= PROBLEM =
All of the records are to be copied out exactly, with nothing left out.

:::::

(** C3 fails on the code for BufferFixedOverwrite: with capacity 2, the four
    calls [enqueue(1)], [dequeue()], [enqueue(2)], [dequeue()] raise nothing,
    but the second [dequeue] returns [None] and not 2. *)
Theorem overwrite_interleaved_order :
  let xs := [Some 1; Some 2] in
  let r := run (interleaved xs) (new 2 : BufferFixedOverwrite.t Z) in
  r.1 = [inr None; inr (Some 1); inr None; inr None]
  ∧ r.1 ≠ interleaved_fifo xs.
Proof. intros xs r. split; [reflexivity | vm_compute; discriminate]. Qed.

Section Interleaved.
Context {A : Type}.

(** The other two classes do what C3 says, for any number of items. *)
Lemma fixed_dynamic_interleaved (N : Z) (xs : list (option A)) :
  0 < N →
  (run (interleaved xs) (new N : BufferFixed.t A)).1 = interleaved_fifo xs
  ∧ (run (interleaved xs) (new N : BufferDynamic.t A)).1 = interleaved_fifo xs.
Proof.
  intros HN.
  rewrite (proj1 (fixed_run_refines N _ HN)).
  rewrite (proj1 (dynamic_run_refines N _ HN)).
  by rewrite queue_run_interleaved.
Qed.

(** BufferFixedOverwrite misses from capacity 3 on as it does for 2: the
    second [dequeue] of the interleaved calls returns [None]. *)
Lemma overwrite_interleaved_second_none (N : Z) (x1 x2 : A) xs :
  3 ≤ N →
  (run (interleaved (Some x1 :: Some x2 :: xs))
       (new N : BufferFixedOverwrite.t A)).1 !! 3%nat
    = Some (inr None).
Proof.
  intros HN.
  change (interleaved (Some x1 :: Some x2 :: xs))
    with ([Enqueue (Some x1); Dequeue; Enqueue (Some x2)]
            ++ Dequeue :: interleaved xs).
  rewrite run_app, (run_cons Dequeue). cbn [fst snd].
  rewrite lookup_app_r; rewrite run_length; [| simpl; lia].
  change (call Dequeue ?s) with (BufferFixedOverwrite.dequeue s).
  by rewrite overwrite_fourth_call.
Qed.

(** The two bounded classes do what C2 says. *)
Lemma fixed_dynamic_size_bounded (N : Z) (ops : list (op A)) :
  0 < N →
  0 ≤ BufferFixed.size (run ops (new N : BufferFixed.t A)).2 ≤ N
  ∧ 0 ≤ BufferDynamic.size (run ops (new N : BufferDynamic.t A)).2 ≤ N.
Proof.
  intros HN.
  destruct (fixed_run_refines N ops HN) as [_ [_ Hf Hfb _ _ _ _]].
  destruct (dynamic_run_refines N ops HN) as [_ [_ Hd Hdb _ _ _ _ _]].
  lia.
Qed.

(** Below, [size] of BufferFixedOverwrite has the bound 0; above, none:
    after [k] calls of [enqueue] on a fresh buffer it is [k]. *)
Lemma overwrite_size_unbounded (N : Z) (ops : list (op A)) xs :
  0 < N →
  0 ≤ BufferFixedOverwrite.size
        (run ops (new N : BufferFixedOverwrite.t A)).2
  ∧ BufferFixedOverwrite.size
      (run (Enqueue <$> xs) (new N : BufferFixedOverwrite.t A)).2
    = Z.of_nat (length xs).
Proof.
  intros HN. split.
  - destruct (overwrite_run_wf N ops (new N)) as [[] _]; [| done].
    by apply overwrite_wf_init.
  - pose proof (overwrite_size_enqueues N xs (new N)) as H.
    rewrite H by by apply overwrite_wf_init. done.
Qed.

End Interleaved.

(** * Further properties of the code *)

(** ** BufferFixed and BufferDynamic on any sequence of calls *)

Section BoundedQueueFacts.
Context {A : Type}.
Implicit Types (q : list (option A)) (ops : list (op A)).

Lemma queue_run_cons N (o : op A) ops q :
  queue_run N (o :: ops) q =
    ((queue_call N o q).1 :: (queue_run N ops (queue_call N o q).2).1,
     (queue_run N ops (queue_call N o q).2).2).
Proof.
  simpl. destruct (queue_call N o q) as [r q']. simpl.
  by destruct (queue_run N ops q').
Qed.

(** What went in is what came out followed by what is still waiting. *)
Lemma queue_run_fifo N ops : ∀ q,
  q ++ accepted ops (queue_run N ops q).1
    = returned ops (queue_run N ops q).1 ++ (queue_run N ops q).2.
Proof.
  induction ops as [| o ops IH]; intros q.
  - simpl. by rewrite app_nil_r.
  - rewrite queue_run_cons. cbn [fst snd].
    destruct o as [item |]; simpl.
    + case_decide; simpl; [apply IH |].
      rewrite <- IH. by rewrite <- app_assoc.
    + destruct q as [| item q]; simpl; [apply (IH []) |].
      by rewrite <- IH.
Qed.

:::::

= COMPLETED TASK =
(** C3 fails on the code for BufferFixedOverwrite: with capacity 2, the four
    calls [enqueue(1)], [dequeue()], [enqueue(2)], [dequeue()] raise nothing,
    but the second [dequeue] returns [None] and not 2. *)
Theorem overwrite_interleaved_order :
  let xs := [Some 1; Some 2] in
  let r := run (interleaved xs) (new 2 : BufferFixedOverwrite.t Z) in
  r.1 = [inr None; inr (Some 1); inr None; inr None]
  ∧ r.1 ≠ interleaved_fifo xs.
Proof. intros xs r. split; [reflexivity | vm_compute; discriminate]. Qed.

Section Interleaved.
Context {A : Type}.

(** The other two classes do what C3 says, for any number of items. *)
Lemma fixed_dynamic_interleaved (N : Z) (xs : list (option A)) :
  0 < N →
  (run (interleaved xs) (new N : BufferFixed.t A)).1 = interleaved_fifo xs
  ∧ (run (interleaved xs) (new N : BufferDynamic.t A)).1 = interleaved_fifo xs.
Proof.
  intros HN.
  rewrite (proj1 (fixed_run_refines N _ HN)).
  rewrite (proj1 (dynamic_run_refines N _ HN)).
  by rewrite queue_run_interleaved.
Qed.

(** BufferFixedOverwrite misses from capacity 3 on as it does for 2: the
    second [dequeue] of the interleaved calls returns [None]. *)
Lemma overwrite_interleaved_second_none (N : Z) (x1 x2 : A) xs :
  3 ≤ N →
  (run (interleaved (Some x1 :: Some x2 :: xs))
       (new N : BufferFixedOverwrite.t A)).1 !! 3%nat
    = Some (inr None).
Proof.
  intros HN.
  change (interleaved (Some x1 :: Some x2 :: xs))
    with ([Enqueue (Some x1); Dequeue; Enqueue (Some x2)]
            ++ Dequeue :: interleaved xs).
  rewrite run_app, (run_cons Dequeue). cbn [fst snd].
  rewrite lookup_app_r; rewrite run_length; [| simpl; lia].
  change (call Dequeue ?s) with (BufferFixedOverwrite.dequeue s).
  by rewrite overwrite_fourth_call.
Qed.

(** The two bounded classes do what C2 says. *)
Lemma fixed_dynamic_size_bounded (N : Z) (ops : list (op A)) :
  0 < N →
  0 ≤ BufferFixed.size (run ops (new N : BufferFixed.t A)).2 ≤ N
  ∧ 0 ≤ BufferDynamic.size (run ops (new N : BufferDynamic.t A)).2 ≤ N.
Proof.
  intros HN.
  destruct (fixed_run_refines N ops HN) as [_ [_ Hf Hfb _ _ _ _]].
  destruct (dynamic_run_refines N ops HN) as [_ [_ Hd Hdb _ _ _ _ _]].
  lia.
Qed.

(** Below, [size] of BufferFixedOverwrite has the bound 0; above, none:
    after [k] calls of [enqueue] on a fresh buffer it is [k]. *)
Lemma overwrite_size_unbounded (N : Z) (ops : list (op A)) xs :
  0 < N →
  0 ≤ BufferFixedOverwrite.size
        (run ops (new N : BufferFixedOverwrite.t A)).2
  ∧ BufferFixedOverwrite.size
      (run (Enqueue <$> xs) (new N : BufferFixedOverwrite.t A)).2
    = Z.of_nat (length xs).
Proof.
  intros HN. split.
  - destruct (overwrite_run_wf N ops (new N)) as [[] _]; [| done].
    by apply overwrite_wf_init.
  - pose proof (overwrite_size_enqueues N xs (new N)) as H.
    rewrite H by by apply overwrite_wf_init. done.
Qed.

End Interleaved.

(** * Further properties of the code *)

(** ** BufferFixed and BufferDynamic on any sequence of calls *)

Section BoundedQueueFacts.
Context {A : Type}.
Implicit Types (q : list (option A)) (ops : list (op A)).

Lemma queue_run_cons N (o : op A) ops q :
  queue_run N (o :: ops) q =
    ((queue_call N o q).1 :: (queue_run N ops (queue_call N o q).2).1,
     (queue_run N ops (queue_call N o q).2).2).
Proof.
  simpl. destruct (queue_call N o q) as [r q']. simpl.
  by destruct (queue_run N ops q').
Qed.

(** What went in is what came out followed by what is still waiting. *)
Lemma queue_run_fifo N ops : ∀ q,
  q ++ accepted ops (queue_run N ops q).1
    = returned ops (queue_run N ops q).1 ++ (queue_run N ops q).2.
Proof.
  induction ops as [| o ops IH]; intros q.
  - simpl. by rewrite app_nil_r.
  - rewrite queue_run_cons. cbn [fst snd].
    destruct o as [item |]; simpl.
    + case_decide; simpl; [apply IH |].
      rewrite <- IH. by rewrite <- app_assoc.
    + destruct q as [| item q]; simpl; [apply (IH []) |].
      by rewrite <- IH.
Qed.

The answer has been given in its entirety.